I remember walking past them at Glasto 2013 and thinking ‘that crowd looks so bored, why are on the west holts stage, I thought the West Holts only booked interresting bands… MY GOD THIS SONG IS SHIT, y’know what Im not even going to bother with the Brothers Cider’
Britpop revivalists? Is that where we’re up to?
apparently so. bleak.
I don’t really like attributing cultural phenomena to Brexit but this really is very Brexity indeed.
(have you finished your m&ms yet?)
I had the self control (nausea) to leave the last of them in my drawer at work. Lovely Monday treat!
haha jesus christ
council estate set video
burning shopping trolley
old school working class lady w/ net curtains
they ‘went electro’?
Ive never heard of this band outside of DiS
I knew a fella in school who loved them and beady eye, his band genuinely ripped off that darling buds of may tune. Dangerous stuff
Viva Brother was the first Britpop Revival band in 2010s
This band started as a couple of mid-00s Reading emo bands - Kill The Arcade/Wolf Am I and Twice Upon A Time, who disappeared for 2 years and then inexplicably re-emerged as a britpop band signed to Geffen.

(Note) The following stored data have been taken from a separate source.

(** * overlord/proxy: the per-connection handler (handler.go)

    A shallow embedding of [proxy/handler.go]: the [Handler] of one client
    connection, its decode / forward / encode / flush cycle, the adaptive
    batch allocator [allocMaxConcurrent] and the close path
    ([deferHandle], [closeWithError]).

    The handler orchestrates collaborators that live in other packages
    (codec, forwarder, registry, message pool, telemetry).  Every call it
    makes to one of them is recorded, in program order, in the [calls]
    field of the [World]; what a collaborator answers is supplied by a
    per-cycle [Script].  The handler's own mutable fields ([h.closed],
    [h.err]) and the proxy counter [h.p.conns] are state.  Calls to the
    logger are left out. *)

From Stdlib Require Import ZArith List String Bool Lia Arith.
Import ListNotations.
Local Open Scope Z_scope.

(** ** Data *)

(** A non-nil Go [error]; the nil error is [None] of [option error]. *)
Definition error := string.

(** [*proto.Message] and [proto.Forwarder] values are used by identity. *)
Definition MsgId := nat.
Definition FwdId := nat.
(** * golang-lambda-deployer: the deployment pipeline and its log tail

    A shallow embedding of the [deployer] package and of [runDeploy]
    (latest revision: cmd entry point, pkg/deployer/*.go, pkg config).

    The program talks to three AWS clients, to git, to the Go toolchain and to
    the file system, and stops the process with [os.Exit(1)] at every failure
    site.  A run is modelled as a pair: the sequence of observable events it
    produced (requests sent, lines printed) and the way it ended.  The answers
    of the outside world are read from a [World] record, one field per call
    site; call sites inside a loop read a script of successive answers. *)

From Stdlib Require Import String Ascii List ZArith Lia Bool.
Import ListNotations.
Open Scope list_scope.
Open Scope string_scope.

(** ** The parts of Go's [strings] package the program uses *)

Module GoStrings.

(** [strings.HasSuffix]: [len(s) >= len(suffix) && s[len(s)-len(suffix):] == suffix]. *)
Definition HasSuffix (s suffix : string) : bool :=
  (String.length suffix <=? String.length s)%nat &&
  String.eqb
    (substring (String.length s - String.length suffix) (String.length suffix) s)
    suffix.

(** [strings.TrimSuffix]: one occurrence of the suffix is removed, if present. *)
Definition TrimSuffix (s suffix : string) : string :=
  if HasSuffix s suffix
  then substring 0 (String.length s - String.length suffix) s
  else s.

(** The ASCII white space of [strings.TrimSpace]:
    ['\t'], ['\n'], ['\v'], ['\f'], ['\r'] and [' '].  (The outputs of git
    that the program trims are ASCII; code points above 127 are left alone.) *)
Definition isSpace (c : ascii) : bool :=
  let n := nat_of_ascii c in
  ((9 <=? n) && (n <=? 13))%nat || (n =? 32)%nat.

Fixpoint trimLeft (s : string) : string :=
  match s with
  | EmptyString => EmptyString
  | String c r => if isSpace c then trimLeft r else s
  end.

Fixpoint trimRight (s : string) : string :=
  match s with
  | EmptyString => EmptyString
  | String c r =>
      match trimRight r with
      | EmptyString => if isSpace c then EmptyString else String c EmptyString
      | r' => String c r'
      end
  end.

Definition TrimSpace (s : string) : string := trimRight (trimLeft s).

(** [strings.Join(elems, sep)]. *)
Fixpoint Join (elems : list string) (sep : string) : string :=
  match elems with
  | [] => EmptyString
  | [e] => e
  | e :: rest => e ++ sep ++ Join rest sep
  end.

(** [strings.Contains(s, substr)]. *)
Fixpoint Contains (s substr : string) : bool :=
  prefix substr s ||
  match s with
  | EmptyString => false
  | String _ r => Contains r substr
  end.

(** The slice expression [s[0:n]], which panics when [n > len(s)]. *)
Definition slice_to (n : nat) (s : string) : option string :=
  if (n <=? String.length s)%nat then Some (substring 0 n s) else None.

End GoStrings.
Import GoStrings.

(** ** Runs: events and outcomes *)

(** Requests that leave the process: AWS API calls, child processes, files. *)
Inductive Call : Type :=
  (* AWS SDK configuration *)
  | LoadDefaultConfig (region : string)
  (* lambda *)
  | ListFunctions (Marker : option string)
  | GetFunctionConfiguration (FunctionName : string)
  | UpdateFunctionCode (FunctionName S3Bucket S3Key : string)
  | WaitFunctionUpdated (FunctionName : string) (maxWaitDur : Z)
  | PublishVersion (FunctionName : string)
  | UpdateAlias (FunctionName Name : string) (FunctionVersion : option string)
  (* s3 *)
  | ListBuckets
  | Upload (Bucket Key : string) (ServerSideEncryption : string)
  (* cloudwatchlogs *)
  | DescribeLogGroups (LogGroupNamePrefix NextToken : option string)
  | StartLiveTail (LogGroupIdentifiers : list string) (LogEventFilterPattern : string)
  | StreamClose
  (* child processes; [env] lists what is appended to os.Environ() *)
  | GitRevParseHEAD
  | GitStatusPorcelain
  | GoBuild (ldflags : string) (env : list string)
  (* files *)
  | Getwd
  | Chmod (name : string) (mode : Z)
  | OsCreate (name : string)
  | OsOpen (name : string)
  | ZipCreate (name : string)
  | IoCopy
  | ZipClose.

Inductive Event : Type :=
  | Called (c : Call)
  | Stdout (text : string)        (* fmt.Println / fmt.Printf *)
  | LogPrintln (msg : string)     (* log.Println: one rendered log line *)
  | LogFatalf (msg : string).     (* the message of log.Fatalf, before exit *)

(** How a piece of the program ends. *)
Inductive Res (A : Type) : Type :=
  | Done (a : A)           (* returned normally *)
  | Exit (code : Z)        (* os.Exit *)
  | Panic (why : string)   (* run-time panic: nil dereference, index or slice out of range *)
  | Blocked.               (* waits for an answer the world never gives *)
Arguments Done {A} a.
Arguments Exit {A} code.
Arguments Panic {A} why.
Arguments Blocked {A}.

Definition M (A : Type) : Type := (list Event * Res A)%type.

Definition trace {A} (m : M A) : list Event := fst m.
Definition outcome {A} (m : M A) : Res A := snd m.

Definition ret {A} (a : A) : M A := ([], Done a).

Definition bind {A B} (m : M A) (k : A -> M B) : M B :=
  match snd m with
  | Done a => ((fst m ++ fst (k a))%list, snd (k a))
  | Exit c => (fst m, Exit c)
  | Panic why => (fst m, Panic why)
  | Blocked => (fst m, Blocked)
  end.

Declare Scope run_scope.
Delimit Scope run_scope with run.
Notation "x <- m ;; k" := (bind m (fun x => k))
  (at level 100, m at next level, right associativity) : run_scope.
Notation "m ;; k" := (bind m (fun _ => k))
  (at level 100, right associativity) : run_scope.
Open Scope run_scope.

Definition emit (e : Event) : M unit := ([e], Done tt).
Definition os_Exit {A} (code : Z) : M A := ([], Exit code).
Definition panic {A} (why : string) : M A := ([], Panic why).
Definition blocked {A} : M A := ([], Blocked).

(** A request together with the answer the world gives to it. *)
Definition call {A} (c : Call) (answer : A) : M A := ([Called c], Done answer).

(** A request whose answer may never come. *)
Definition await {A} (c : Call) (answer : option A) : M A :=
  match answer with
  | Some a => ([Called c], Done a)
  | None => ([Called c], Blocked)
  end.

(** [fmt.Println(a)] and [fmt.Println(a, b)]: operands separated by a space,
    newline at the end. *)
Definition nl : string := String (ascii_of_nat 10) EmptyString.
Definition Println (a : string) : M unit := emit (Stdout (a ++ nl)).
Definition Println2 (a b : string) : M unit := emit (Stdout (a ++ " " ++ b ++ nl)).
(** [fmt.Printf] with the format already expanded. *)
Definition Printf (text : string) : M unit := emit (Stdout text).
(** [log.Fatalf]: write the message, then [os.Exit(1)]. *)
Definition log_Fatalf {A} (msg : string) : M A := ([LogFatalf msg], Exit 1).

(** [*p] for a [*string] field of an SDK output. *)
Definition deref (p : option string) : M string :=
  match p with
  | Some s => ret s
  | None => panic "invalid memory address or nil pointer dereference"
  end.

(** A fallible call with an [error] result only. *)
Definition error := string.

Inductive Result (A : Type) : Type :=
  | Ok (a : A)
  | Err (e : error).
Arguments Ok {A} a.
Arguments Err {A} e.

(** [if err != nil { fmt.Println(what, err); os.Exit(1) }]. *)
Definition check (what : string) (err : option error) : M unit :=
  match err with
  | None => ret tt
  | Some e => Println2 what e ;; os_Exit 1
  end.

Definition checked {A} (what : string) (r : Result A) : M A :=
  match r with
  | Ok a => ret a
  | Err e => Println2 what e ;; os_Exit 1
  end.

(** ** tail_logs.go: the consumer of the live-tail event stream *)

(** [cwtypes.LiveTailSessionLogEvent]; only [Message] is read. *)
Record LiveTailSessionLogEvent : Type := {
  Message : option string;
  Timestamp : option Z
}.

(** What a receive on [stream.Events()] yields: a member of the
    [StartLiveTailResponseStream] union, or the nil interface value (which is
    also what a closed channel yields). *)
Inductive Frame : Type :=
  | SessionStart
  | SessionUpdate (SessionResults : list LiveTailSessionLogEvent)
  | NilFrame
  | UnknownFrame (goType : string).

(** One receive, together with what [stream.Err()] would return while this
    frame is being handled. *)
Record StreamItem : Type := {
  frame : Frame;
  stream_Err : option error
}.

(** The range loop over [e.Value.SessionResults]: each message is
    dereferenced and given to [log.Println]. *)
Fixpoint printSessionResults (results : list LiveTailSessionLogEvent) : M unit :=
  match results with
  | [] => ret tt
  | logEvent :: rest =>
      msg <- deref (Message logEvent) ;;
      emit (LogPrintln msg) ;;
      printSessionResults rest
  end.

(** [handleEventStreamAsync]: the loop receives one item per iteration; when the
    script of receives is used up the goroutine waits on the channel. *)
Fixpoint handleEventStreamAsync (events : list StreamItem) : M unit :=
  match events with
  | [] => blocked
  | item :: rest =>
      match frame item with
      | SessionStart =>
          Println "Logs streaming session started" ;;
          handleEventStreamAsync rest
      | SessionUpdate results =>
          printSessionResults results ;;
          handleEventStreamAsync rest
      | other =>
          match stream_Err item with
          | Some err => log_Fatalf ("Error occured during streaming: " ++ err)
          | None =>
              match other with
              | UnknownFrame goType => log_Fatalf ("Unknown event type: " ++ goType)
              | _ => ret tt
              end
          end
      end
  end.

(** The log lines a run rendered, in order. *)
Fixpoint rendered (t : list Event) : list string :=
  match t with
  | [] => []
  | LogPrintln msg :: t' => msg :: rendered t'
  | _ :: t' => rendered t'
  end.

(** ** Configuration (package pkg) *)

Record DeployConfig : Type := {
  Env : string;
  AppName : string;
  LambdaName : string;           (* Combined AppName and Env *)
  SourceCodeFilename : string;   (* LambdaName + commit + '.zip' *)
  BuildsBucket : string;
  LogGroupName : string
}.

Definition isEmpty (s : string) : bool :=
  match s with EmptyString => true | _ => false end.

(** ** Outputs of the SDK operations, with their pointer fields *)

Module lambda.
Record FunctionConfiguration : Type := { FunctionName : option string }.
Record ListFunctionsOutput : Type := {
  Functions : list FunctionConfiguration;
  NextMarker : option string
}.
Record GetFunctionConfigurationOutput : Type := { Architectures : list string }.
Record PublishVersionOutput : Type := { Version : option string }.
End lambda.
(** * git-local-backup: the reconciliation algorithm of [main.go]

    A shallow embedding of the Go program [main.go] (package [main]):
    the backup snapshot, the per-project list of files to back up, and
    the copy / delete / prune passes over the backup directory.

    The program talks to three things outside itself: the file system
    (package [os] and [path/filepath]), the [git] executable (package
    [os/exec]) and standard output ([fmt.Println]).  The file system is a
    tree of directories and regular files; [git] is a set of oracles, one
    per command line the program runs; output and the mutating calls the
    program issues are recorded, in order, as a list of events.

    Paths are Go strings (byte strings) on a platform whose separator is
    the slash, so [filepath.FromSlash] is the identity.  The projects
    directory and the backup directory are given by absolute paths, on
    two file systems (the backup is a disk of its own or a mounted
    drive): every path the program hands to package [os] is then
    absolute, and the working directory plays no part. *)

From stdpp Require Import gmap strings list sorting.
From Stdlib Require Import Ascii String.
(** * Webtoon translator editor: history, gestures, links and font sizing

    A shallow embedding of [src/components/MangaEditor.tsx],
    [src/services/geminiService.ts] and the type declarations of the editor.

    Conventions of the embedding.
    - A JavaScript [number] that holds a coordinate or a size is an exact real
      ([R]); rounding of IEEE doubles, [NaN] and infinities are not modelled
      there.  The pointer arithmetic is given a second time in binary64
      (module [Doubles]), where a statement depends on the rounding.
      A [number] that is an index or a length is a [nat].
    - A React state cell is a field of [EditorState]; an event handler is a
      function from the state of the render it closes over to the state of
      the next render (all its [setX] calls applied in order).
    - A handler that awaits a collaborator takes the collaborator's outcome
      as an argument and is one step from the state it was called in; the
      continuation of [handleMouseUp], which commits with the history index
      of the render that started it, is a step of its own
      ([regionResolved], [regionFailed]).
    - An optional field [f?: T] is [option T]; [undefined] and [null] are
      [None].
    - [Record<string, T>] used as a dictionary is a [gmap string T];
      a [Set<string>] that is only tested for membership is a [gset string];
      a [Set<string>] that is iterated is an insertion-ordered list without
      duplicates.  Bubble ids are generated strings ([auto-<i>-<ms>] or a
      decimal timestamp), so they never collide with a property of
      [Object.prototype]. *)

From Stdlib Require Import Reals Lra.
From stdpp Require Import gmap strings list pretty.
From Corelib Require PrimFloat.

Whole thing was utterly bizarre. Lead singer giving it all the Liam Gallagher ‘we’re going to be the biggest band in the world’ nonsense in the NME, then pioneering the Dapper Laughs Method by putting on a black shirt, apologising, and starting a synthpop band.
I remember one of their fans complaining that viva brother had a huge sale on their merchandise shortly before announcing their breakup
i assume it’s all worth a fortune on ebay now, so they were just helping to increase profit margins! very considerate if you ask me!
Are these the “Psycedelia Smith” people?
The 1975 did exactly the same thing tbf.
They were on Letterman?! What the wtf.